TASK STATEMENT: What lines in the records below contain the string "mkFields"? Copy every one.

SOURCE MATERIAL:
● ● ● ●

(* ===== verification/SafePolicy.v ===== *)
(** * Safe execution: policy and errors

    [src/worker-core/safe-execution/domain/safe-execution-policy.ts]: what a
    failure of an attempt is, whether another attempt follows it, and which
    workspace locks may be replaced.

    A thrown value is a tree of what the code reads of it: its class, message
    and fields, and its cause. A chain of causes that comes back to an earlier
    one is cut there by the code; here it is the finite chain it reads. Objects
    used as records of strings are lists of entries in insertion order, without
    the properties that every object inherits. The regular expressions are the
    functions that decide their matches. *)

From stdpp Require Import base numbers option sets strings pretty list.
From S2P Require Import Prelude IntegrationAttempt.

Module SafePolicy.

Inductive EffectMode : Set := ReadOnly | WorkspacePatch | ExternalSideEffects.
Inductive ContinuationMode : Set := PacketFirst | Disabled.

Record Policy : Set := mkPolicy {
  retryOnCapacity : option bool; retryOnAccountUnavailable : option bool; retryOnReconnectRequired : option bool;
  retryUnknownCleanWorkspace : option bool; retryUnknownChangedWorkspace : option bool; maxAttempts : option Z;
  continuationMode : option ContinuationMode }.

(** Attempt limits are integers. *)
Record NormalizedPolicy : Set := mkNormalized {
  np_retryOnCapacity : bool; np_retryOnAccountUnavailable : bool; np_retryOnReconnectRequired : bool;
  np_retryUnknownCleanWorkspace : bool; np_retryUnknownChangedWorkspace : bool; np_maxAttempts : Z;
  np_continuationMode : ContinuationMode }.

Inductive FailureReason : Set :=
| QuotaLimited | CapacityUnavailable | AccountUnavailable | ReconnectRequired | PermissionRequired | TaskTimeout
| ProviderOutputInvalid | RuntimeInterrupted | GoalSliceExhausted | BudgetExceeded | CheckpointUnprotected
| ModelUnavailable | UserAbort | UnknownError.

#[global] Instance FailureReason_eq_dec : EqDecision FailureReason.
Proof. solve_decision. Defined.
#[global] Instance EffectMode_eq_dec : EqDecision EffectMode.
Proof. solve_decision. Defined.
#[global] Instance ContinuationMode_eq_dec : EqDecision ContinuationMode.
Proof. solve_decision. Defined.

Definition reason_name (r : FailureReason) : jsstring :=
  js (match r with
      | QuotaLimited => "quota_limited" | CapacityUnavailable => "capacity_unavailable"
      | AccountUnavailable => "account_unavailable" | ReconnectRequired => "reconnect_required"
      | PermissionRequired => "permission_required" | TaskTimeout => "task_timeout"
      | ProviderOutputInvalid => "provider_output_invalid" | RuntimeInterrupted => "runtime_interrupted"
      | GoalSliceExhausted => "goal_slice_exhausted" | BudgetExceeded => "budget_exceeded"
      | CheckpointUnprotected => "checkpoint_unprotected" | ModelUnavailable => "model_unavailable"
      | UserAbort => "user_abort" | UnknownError => "unknown_error"
      end)%string.

(** ** Thrown values *)

Abbreviation details_t := (list (jsstring * jsstring)).

(** [SubscriptionWorkerError] and [SafeExecutionError] carry a code and
    details. *)
Inductive ErrorClass : Set :=
| OtherError
| WorkerError (code : jsstring) (details : details_t)
| SafeError (code : jsstring) (details : details_t).

(** Fields of a failed process, when the value has them with these types. *)
Record ProcessFields : Set := mkFields { exitCode : option num; stdout : option jsstring; stderr : option jsstring }.
Definition no_fields : ProcessFields := mkFields None None None.

Inductive Thrown : Set :=
| Falsy (text : jsstring)
| Value (text : jsstring) (fields : ProcessFields)
| ErrorObject (class : ErrorClass) (message : jsstring) (fields : ProcessFields) (cause : Thrown).

Definition undefined : Thrown := Falsy (js "undefined").
Definition safe_error (code message : string) (details : details_t) : Thrown :=
  ErrorObject (SafeError (js code) details) (js message) no_fields undefined.

Definition safeExecutionErrorMessage (e : Thrown) : jsstring :=
  match e with Falsy t | Value t _ => t | ErrorObject _ m _ _ => m end.

Fixpoint errorChain (e : Thrown) : list Thrown :=
  match e with
  | Falsy _ => []
  | Value _ _ => [e]
  | ErrorObject _ _ _ cause => e :: errorChain cause
  end.

Definition fields_of (e : Thrown) : ProcessFields :=
  match e with Falsy _ => no_fields | Value _ f | ErrorObject _ _ f _ => f end.

Definition worker_error (e : Thrown) : option (jsstring * details_t) :=
  match e with ErrorObject (WorkerError code d) _ _ _ => Some (code, d) | _ => None end.
Definition safe_execution_error (e : Thrown) : option (jsstring * details_t) :=
  match e with ErrorObject (SafeError code d) _ _ _ => Some (code, d) | _ => None end.

(** ** Searching text *)

(** The first position at which [f] of the character before and the rest of the
    text has a value. *)
Fixpoint find_at {A} (f : option N → jsstring → option A) (before : option N) (s : jsstring) : option A :=
  match f before s with
  | Some a => Some a
  | None => match s with [] => None | c :: s' => find_at f (Some c) s' end
  end.
Definition found {A} (o : option A) : bool := match o with Some _ => true | None => false end.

● ● ● ●

TASK ANSWER:
Record ProcessFields : Set := mkFields { exitCode : option num; stdout : option jsstring; stderr : option jsstring }.
Definition no_fields : ProcessFields := mkFields None None None.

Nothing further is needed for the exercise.